What to work on —
Print every line below. Match each one exactly.

Input records —

(** C3, amended: [documents_with_issues] maps each document that has a
    broken link or an invalid requirement reference to its broken-link
    errors followed by its invalid-requirement errors; orphan warnings are
    not part of it (they are in [warnings]).  Only the ten documents with
    most issues are kept: the first ten of the tally sorted by decreasing
    count, documents with as many issues staying in the order of the
    tally.  That order is the only one with these two properties, so the
    ten documents kept are determined. *)
Theorem documents_with_issues_top10 (docs : list Document) :
  List.NoDup (map doc_name docs) ->
  exists r,
    run_validator docs = Some r /\
    r_documents_with_issues r = firstn 10 (sorted_by_count (error_tally docs)) /\
    Permutation (sorted_by_count (error_tally docs)) (error_tally docs) /\
    Sorted by_count_desc (sorted_by_count (error_tally docs)) /\
    length (r_documents_with_issues r) <= 10 /\
    r_warnings r =
      flat_map (fun d => map (orphan_warning d) (find_orphaned_references d)) docs /\
    stable_by_count (error_tally docs) (sorted_by_count (error_tally docs)) /\
    (forall s, stable_by_count (error_tally docs) s ->
               r_documents_with_issues r = firstn 10 s).
Proof.
  intros Hnd.
  destruct (run_validator_fields docs) as [r [Hr [_ [_ [_ [_ [_ [_ [Hd [_ Hw]]]]]]]]]].
  exists r. split; [exact Hr |].
  assert (Ed : r_documents_with_issues r = firstn 10 (sorted_by_count (error_tally docs))).
  { rewrite Hd, final_state_closed. cbv zeta. cbn [documents_with_issues set_results].
    rewrite fold_dwi_extend; [reflexivity | exact Hnd | intros d _ []]. }
  assert (Hst : stable_by_count (error_tally docs) (sorted_by_count (error_tally docs))).
  { split; [apply sorted_by_count_sorted | intros c; apply sorted_by_count_stable]. }
  split; [exact Ed |].
  split; [apply sorted_by_count_perm |].
  split; [apply sorted_by_count_sorted |].
  split; [rewrite Ed; apply firstn_le_length |].
  split; [rewrite Hw, final_state_closed; reflexivity |].
  split; [exact Hst |].
  intros s [Hs Hc]. rewrite Ed. f_equal.
  apply sorted_same_counts; [apply Hst | exact Hs |].
  intros c. rewrite Hc. apply Hst.
Qed.

Lemma documents_with_issues_top10_witness :
  exists r,
    run_validator sample_docs = Some r /\
    r_documents_with_issues r = firstn 10 (sorted_by_count (error_tally sample_docs)) /\
    Permutation (sorted_by_count (error_tally sample_docs)) (error_tally sample_docs) /\
    Sorted by_count_desc (sorted_by_count (error_tally sample_docs)) /\
    length (r_documents_with_issues r) <= 10 /\
    r_warnings r =
      flat_map (fun d => map (orphan_warning d) (find_orphaned_references d)) sample_docs /\
    stable_by_count (error_tally sample_docs) (sorted_by_count (error_tally sample_docs)) /\
    (forall s, stable_by_count (error_tally sample_docs) s ->
               r_documents_with_issues r = firstn 10 s).
Proof.
  apply (documents_with_issues_top10 sample_docs).
  repeat constructor; cbn; intuition discriminate.
Defined.


Example header_ex :
  map (Re.m_group 1) (Re.finditer Pat.header ("# Hello World!" +:+ nl +:+ "text" +:+ nl +:+ "##  Two  " +:+ nl +:+ "#x"))
  = ["Hello World!"; "Two  "].
Proof. vm_compute. reflexivity. Qed.

Example link_ex :
  map (fun m => (Re.m_group 1 m, Re.m_group 2 m))
      (Re.finditer Pat.link "See [REQ-ABC-1](file.md) and [a [b](c#d) x](y) [z]()")
  = [("REQ-ABC-1", "file.md"); ("a [b", "c#d")].
Proof. vm_compute. reflexivity. Qed.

Solution for this problem —
(** C3, amended: [documents_with_issues] maps each document that has a
    broken link or an invalid requirement reference to its broken-link
    errors followed by its invalid-requirement errors; orphan warnings are
    not part of it (they are in [warnings]).  Only the ten documents with
    most issues are kept: the first ten of the tally sorted by decreasing
    count, documents with as many issues staying in the order of the
    tally.  That order is the only one with these two properties, so the
    ten documents kept are determined. *)
Theorem documents_with_issues_top10 (docs : list Document) :
  List.NoDup (map doc_name docs) ->
  exists r,
    run_validator docs = Some r /\
    r_documents_with_issues r = firstn 10 (sorted_by_count (error_tally docs)) /\
    Permutation (sorted_by_count (error_tally docs)) (error_tally docs) /\
    Sorted by_count_desc (sorted_by_count (error_tally docs)) /\
    length (r_documents_with_issues r) <= 10 /\
    r_warnings r =
      flat_map (fun d => map (orphan_warning d) (find_orphaned_references d)) docs /\
    stable_by_count (error_tally docs) (sorted_by_count (error_tally docs)) /\
    (forall s, stable_by_count (error_tally docs) s ->
               r_documents_with_issues r = firstn 10 s).
Proof.
  intros Hnd.
  destruct (run_validator_fields docs) as [r [Hr [_ [_ [_ [_ [_ [_ [Hd [_ Hw]]]]]]]]]].
  exists r. split; [exact Hr |].
  assert (Ed : r_documents_with_issues r = firstn 10 (sorted_by_count (error_tally docs))).
  { rewrite Hd, final_state_closed. cbv zeta. cbn [documents_with_issues set_results].
    rewrite fold_dwi_extend; [reflexivity | exact Hnd | intros d _ []]. }
  assert (Hst : stable_by_count (error_tally docs) (sorted_by_count (error_tally docs))).
  { split; [apply sorted_by_count_sorted | intros c; apply sorted_by_count_stable]. }
  split; [exact Ed |].
  split; [apply sorted_by_count_perm |].
  split; [apply sorted_by_count_sorted |].
  split; [rewrite Ed; apply firstn_le_length |].
  split; [rewrite Hw, final_state_closed; reflexivity |].
  split; [exact Hst |].
  intros s [Hs Hc]. rewrite Ed. f_equal.
  apply sorted_same_counts; [apply Hst | exact Hs |].
  intros c. rewrite Hc. apply Hst.
Qed.

Lemma documents_with_issues_top10_witness :
  exists r,
    run_validator sample_docs = Some r /\
    r_documents_with_issues r = firstn 10 (sorted_by_count (error_tally sample_docs)) /\
    Permutation (sorted_by_count (error_tally sample_docs)) (error_tally sample_docs) /\
    Sorted by_count_desc (sorted_by_count (error_tally sample_docs)) /\
    length (r_documents_with_issues r) <= 10 /\
    r_warnings r =
      flat_map (fun d => map (orphan_warning d) (find_orphaned_references d)) sample_docs /\
    stable_by_count (error_tally sample_docs) (sorted_by_count (error_tally sample_docs)) /\
    (forall s, stable_by_count (error_tally sample_docs) s ->
               r_documents_with_issues r = firstn 10 s).
Proof.
  apply (documents_with_issues_top10 sample_docs).
  repeat constructor; cbn; intuition discriminate.
Defined.


Example header_ex :
  map (Re.m_group 1) (Re.finditer Pat.header ("# Hello World!" +:+ nl +:+ "text" +:+ nl +:+ "##  Two  " +:+ nl +:+ "#x"))
  = ["Hello World!"; "Two  "].
Proof. vm_compute. reflexivity. Qed.

Example link_ex :
  map (fun m => (Re.m_group 1 m, Re.m_group 2 m))
      (Re.finditer Pat.link "See [REQ-ABC-1](file.md) and [a [b](c#d) x](y) [z]()")
  = [("REQ-ABC-1", "file.md"); ("a [b", "c#d")].
Proof. vm_compute. reflexivity. Qed.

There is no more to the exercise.